--- TASK ---
Beneath this instruction is a block of data; output from it exactly the lines that run from the one containing "([piece_operations_refine], [zpiece_value], [set_then_get])." through the one containing "search for keys", inclusive.

*** EXTRACTED MATERIAL ***

(* ===== verification/Prelude.v ===== *)
(** A verification of the core data structures and arithmetic of YottaDB.

    YottaDB is an M language runtime over a hierarchical database.  The
    language core computes on cells ([mval] of sr_port/mdef.h) that hold a
    number, a string or both; subscripts of global variables are encoded into
    byte strings whose order is the collating order of M; a global is a B-tree
    of blocks of records, sorted by such keys and compressed, that is searched
    for each reference; the database files record which blocks are in use in
    bitmaps; the runtime keeps its tables
    (symbols, blocks of a transaction, object cache) in hash tables, and the
    subscripted local variables of M in trees of balanced trees.  This library
    models those parts from the C sources and proves what they promise.

    Conventions.  A C integer is a [Z] with its wrap-around ([u8], [i32]) or
    its range ([int4]) written out.  Memory is a list of bytes read and written
    with [rd] and [wr], which fail outside of it, and a C function returns
    [res]: [Ok], an [Err] with the rts_error it raises, [Err GTMASSERT] for a
    failed assertpro or [Err UB] where C leaves the behaviour undefined.  A
    theorem that a function returns [Ok] says therefore also that no access is
    out of bounds and no int4 overflows.  Debug-only code is left out.  Strings
    are in M (byte) mode, the layout of cells that of a 64-bit little-endian
    machine.  Code outside the repository, and the collation libraries that
    the runtime loads, are parameters.

    The files, in the order of their dependencies:

    - Prelude: this vocabulary, its tactics ([zbool], [zcase], [byte_decide]),
      the lemmas on buffers, and [first_such], the reference for every search.
    - Digits: the digits of a number in a base, shared by the decimal codes.
    - Bitmap: sr_port/gdsbml.h, bml_*.c, bm_find_blk.c, bmm_find_free.c,
      gtm_ffs.c, bit_set.c, bit_clear.c.  The state is the bytes of a map.  The
      searches are equal to a search of the block numbers one by one
      ([bml_find_busy_first], [bm_find_blk_first], [bmm_find_free_first]),
      and marking a block changes that block alone ([bml_mark_exact]).
    - Mval: the cell, its integer and floating forms (promodemo.c), the
      MV_FORCE macros, s2n.c, numcmp.c.  [num_value] is the number of a cell
      times 10^60, an integer, and [num_ok] its well-formedness; [numcmp_sign]
      is about them.
    - AddSub (op_add.c), Muldiv (eb_muldiv.c), Arith (op_mul.c, op_div.c,
      op_idiv.c, flt_mod.c): every branch is refined to integer arithmetic on
      [num_value] cut to eighteen digits ([op_add_sub_round], [op_mul_round],
      [op_div_round], [op_idiv_round]), with the exact conditions of NUMOFLOW
      and DIVZERO.  Where the code computes in the C type double, Double models
      it as rounding to 53 bits.
      The theorems are about operands that are numbers.
    - Numstr: n2s.c, val_iscan.c.  Mvalconv: mvalconv.c, mint2mval.c,
      mval2num.c, integers of 32 and 64 bits to cells and back.
    - Bitstr: op_fnzbit*.c, the $ZBIT functions ([zbit_boolean], [built_clean]).
    - Subscript: mval2subsc.c, the encoding of subscripts, byte by byte into the
      buffer of a key: the order of the stored bytes is the collating order
      ([subsc_order]) and nothing is written outside of the buffer, the errors
      included ([mval2subsc_safe]).  Gvsub: gvsub2str.c, the inverse
      ([gvsub2str_roundtrip]).  [no_collation] is the state of a running
      program, TREF(transform) set and a global without a collation sequence
      or numeric collation.
    - Zwr: format2zwr.c and zwr2format.c, a round trip.
    - Probe, Hashtab, Hashmap: hashtab_implementation.h and its expansions.
      Probe is the double hashing: a search ends and visits every slot, since
      the sizes are primes.  Hashtab has the operations over a class of keys,
      their invariant [ht_ok] and a specification of each; Hashmap shows that
      sequences of operations answer as a finite map ([hashtab_refines]).
    - Local variables.  Lvnode: the nodes of lv_tree.h, their keys and the
      comparison macros of lv_tree.c.  Avltree, Avlops: rotations, insertion,
      deletion and walks of lv_tree.c over a heap of nodes linked by addresses,
      related to a tree of addresses ([rep], [tree_wf]).  Lvtree: the lookups
      with the clue of the last one ([lv_wf]).  Lvmap: a tree as a sorted
      association list.  Lvframe: each function of lv_tree.c leaves the rest of
      the heap alone.  Lvslot: lv_getslot.c and lv_newblock.c, slots of blocks
      and free lists ([pool_ok]).  Lvar: the operations of the compiled code,
      op_putindx.c, op_getindx.c, op_srchindx.c, op_fnget.s, op_fnget1.c,
      op_fnget2.c, op_fndata.c, lv_kill.c,
      lv_killarray.c, and in Lvorder op_fnorder.c and op_fnzprevious.c.  A base
      variable is a node whose parent is the symbol table, at the address
      [SYM].  Lvown: a variable as a tree of trees that own their slots
      ([own]).  Lvset, Lvorder and Lvkill: a specification of each operation.
      Lvrun: sequences of operations, with subscripts that the code accepts,
      answer as a function from lists of subscripts to values, LVUNDEF and the
      defaults of $GET included.  Lvprops: the theorems
      ([local_variables_refine], [lookup_is_search], [insert_delete_wf],
      [height_log], [slots_sound], [subscript_stored]), and an example of what
      UNDO_ACTIVE_LV loses ([ex_undo_active_lv]).
    - Globals, the reads.  Gvkey: keys as byte strings, their order and shared
      prefixes ([gkey_ok], [gvlt], [lcp]).  Gdsblk: gdsblk.h, the headers of
      blocks and records; [blk_ok] says that the bytes of a buffer hold a
      sorted list of records, each without the prefix it shares with the one
      before.  Blkexpand: gvcst_expand_key.c, gvcst_expand_key.h, and the part
      of gvcst_blk_search.h that rebuilds the previous key.  Blksearch,
      Blktail, Blkprev, Blkfuel: the four functions of gvcst_blk_search.h; a
      search from the start of a block finds the place of the target in the
      list of records ([gvcst_search_blk_finds]) and ends on any bytes
      ([gvcst_search_blk_ends]), and one that goes on from the place of a
      smaller key finds the same ([gvcst_search_tail_is_search]).
      Gvexample: a small global for the instances.
    - Gvtree: gvcst_search.c, gvcst_rtsib.c, gvcst_lftsib.c and the functions of
      gvt_inline.h that keep the clue.  The state is gv_target: the clue, the
      bounds of its block, the previous key and the history.  Gvzip: trees of
      blocks ([tree_at]) with the list of their records, and the way to a block
      in them.  Gvdown, Gvsib, Gvclue: the search from the root, the blocks
      beside, and the search with the clue; [gvt_ok] is the invariant of the
      state.  Gvread: gvcst_get2, gvcst_data2, gvcst_order2, gvcst_query2 and
      gvcst_zprevious2; Gvspec: each of them as a function of the list of
      records.  Gvprops: [gvcst_search_finds], [gvcst_search_clue].
    - Gvspan: gvcst_get.c, gvcst_data.c, gvcst_order.c, gvcst_query.c and
      gvcst_zprevious.c above those, with spanning nodes, and the macros of
      gdsfhead.h on keys.  Gvop: op_gvget.c, op_gvdata.c, op_gvorder.c,
      op_zprevious.c, op_gvquery.c and format_targ_key.c.  Gvcode, Gvnext: the
      keys of nodes and of their siblings, with the subscripts of Subscript.
      Gvopspec, Gvquery, Gvspanspec: what the operators give, in the collating
      order of Subscript and the text of Gvsub, null subscripts included, for
      a global in one region without a collation and, but for
      [op_gvget_spanning], without spanning nodes.  Gvspanspec also has the
      nodes that hold the single byte of a spanning node and are none.
      [query_walk] calls $QUERY again and again as a program does, with the
      null flag that op_gvname would set.  Gvopprops: the theorems
      ([op_gvorder_next], [op_zprevious_prev], [op_gvquery_next],
      [query_walk_visits], [op_gvget_value], [op_gvget_spanning],
      [op_gvdata_value]).
    - Pieces of strings.  Piece: op_fnzpiece.c, op_fnzp1.c, op_setzpiece.c,
      op_setzp1.c, op_fnzpopulation.c, op_fnzfind of op_fnfind.c, matchb of
      matchc.c and op_cat.c for two strings, over the string pool and the cache
      of pieces of fnpc.h.  Piecespec: the same on lists of bytes.  Piecematch:
      matchb.  Piececache: what a line of the cache says about the string it
      was made for ([area_ok]), and op_fnzp1.  Pieceset, Piececount: SET
      $ZPIECE and $ZLENGTH.  Piecerun: sequences of operations on cells, copies
      and runs of the collector.  Pieceprops: the theorems
      ([piece_operations_refine], [zpiece_value], [set_then_get]).

    How the parts interact: AddSub, Arith, Mvalconv, Bitstr and Subscript call
    the conversions of Mval and Numstr as the C code does through the MV_FORCE
    macros; Gvsub composes with Subscript and Numstr in its round trip;
    Hashtab marks its bits with [bit_set] of Bitmap; the operators on globals
    search for keys that Subscript encodes and give the text of those that
    Gvsub decodes, so that their theorems compose the order of the bytes, the
    search and the round trip; subscripts of local
    variables go through the conversions of Mval and Numstr, and their
    comparison is that of the numbers of the cells.  The operations on pieces
    share the cache, through the number of a line that each cell carries.

    Fuel and bounds.  Recursion is structural on a count, on the bytes of a
    string or on the slots of a table wherever the C loop counts.  The loops on
    the digits of a number (n2s, mval2subsc, gvsub2str, eb_muldiv, mvalconv)
    take as fuel a bound on the digits of the type, nine to twenty; the probe
    loop of a hash table takes its number of slots, and the searches of the
    bitmaps the bytes of the map.  Running out of fuel is an error that no
    correct result has, so that each specification, which states an [Ok] result
    from the preconditions alone, shows the fuel to be enough;
    [probe_terminates] states it by itself for the hash tables.  In the trees of
    local variables the loops along a path take one more than the number of
    nodes of the heap ([hfuel]; [height_log] gives the bound of a lookup), the
    recursion of lv_killarray twice the number of nodes and trees ([kfuel]), and
    the loop of lv_kill one more than the number of trees.  The loops in a
    database block take one more than the bytes of the block, and those on a
    key the bytes of its buffer; a search in a tree goes down as many levels as
    the root block says, at most MAX_BT_DEPTH.  The loops on
    pieces take one more than the bytes of the memory, which each pass goes on
    in; the recursion of $ZLENGTH takes three, one more than FNPC_RECURR_MAX.

    Parameters of the reads of a global.  [t_qread] gives the bytes of a block;
    [clue_valid] tells whether the blocks of a history are as they were, which
    the code reads off the buffer cache; [base_diff] is the distance of two
    buffers in memory, which matters for one comparison of pointers (see
    Blktail).  The theorems take a [t_qread] whose blocks hold a tree, any
    [clue_valid], and a [base_diff] that is larger than a key.  A status that
    restarts the read (t_retry) is an error [CDB_SC] of the model, and the
    theorems show that no such error comes from a well-formed tree.

    Not modelled: UTF-8 mode; of local variables the alias containers, the
    copies made for a transaction (lvAvlTreeCloneSubTree), the collation
    libraries, $QUERY, MERGE and the symbol tables; of globals SET and KILL
    (gvcst_put.c, gvcst_kill.c), the private blocks and the concurrent changes
    that gvcst_search.c handles, globals in several regions, the operators on
    names, gvcst_dataget.c and gvcst_queryget.c; $PIECE and the other functions
    on characters; transactions (t_end.c, tp_tend.c), journaling, replication and triggers, whose
    behaviour depends on shared memory and recovery protocols; the lock
    manager; device I/O; the compiler and code generator; the utilities MUPIP,
    DSE, LKE and GDE; the M sources, the assembler and the generated tables.

    The rest of this file is the shared vocabulary: C integer widths, checked
    byte buffers, reflection of statements about one byte by evaluation over
    the 256 values, the reference search [first_such], and the tactics and hint
    databases of the other files. *)

From stdpp Require Import base list numbers option tactics.
From Stdlib Require Import ZArith Lia Zquot.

*** End of EXTRACTED MATERIAL ***

--- OUTPUT FOR THIS TASK ---
      ([piece_operations_refine], [zpiece_value], [set_then_get]).

    How the parts interact: AddSub, Arith, Mvalconv, Bitstr and Subscript call
    the conversions of Mval and Numstr as the C code does through the MV_FORCE
    macros; Gvsub composes with Subscript and Numstr in its round trip;
    Hashtab marks its bits with [bit_set] of Bitmap; the operators on globals
    search for keys that Subscript encodes and give the text of those that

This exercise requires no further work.